# Task goal
Your task is to copy each line of the records that includes the string "JavaScript".

# Dataset content

(** * The authentication panel and the dashboard of my-auth-app

    A shallow embedding of [src/components/AuthPanel.jsx] and
    [src/components/Dashboard.jsx]: the component state, the event
    handlers, the axios response interceptor, the asynchronous
    submission (split at its [await]) and the conditions under which
    each control is rendered. *)

From Stdlib Require Import NArith Ascii.
From stdpp Require Import gmap strings list fin_maps.

Local Open Scope N_scope.

(** ** JavaScript strings

    A JavaScript string is a sequence of UTF-16 code units.  Property
    names written in the source ([email], [token], ...) are kept as Rocq
    strings; the values the program handles are code-unit lists. *)

Module JS.

Abbreviation jsstring := (list N).

(** An ASCII literal of the source as a code-unit list. *)
Fixpoint lit (s : string) : jsstring :=
  match s with
  | EmptyString => []
  | String a s' => Ascii.N_of_ascii a :: lit s'
  end.

(** [Boolean(s)] for a string: only the empty string is falsy. *)
Definition truthy (s : jsstring) : bool :=
  match s with [] => false | _ :: _ => true end.

(** [Boolean(v)] where [v] is a string or [undefined]. *)
Definition truthy_opt (v : option jsstring) : bool :=
  match v with Some s => truthy s | None => false end.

# Result of the exercise
(** ** JavaScript strings
    A JavaScript string is a sequence of UTF-16 code units.  Property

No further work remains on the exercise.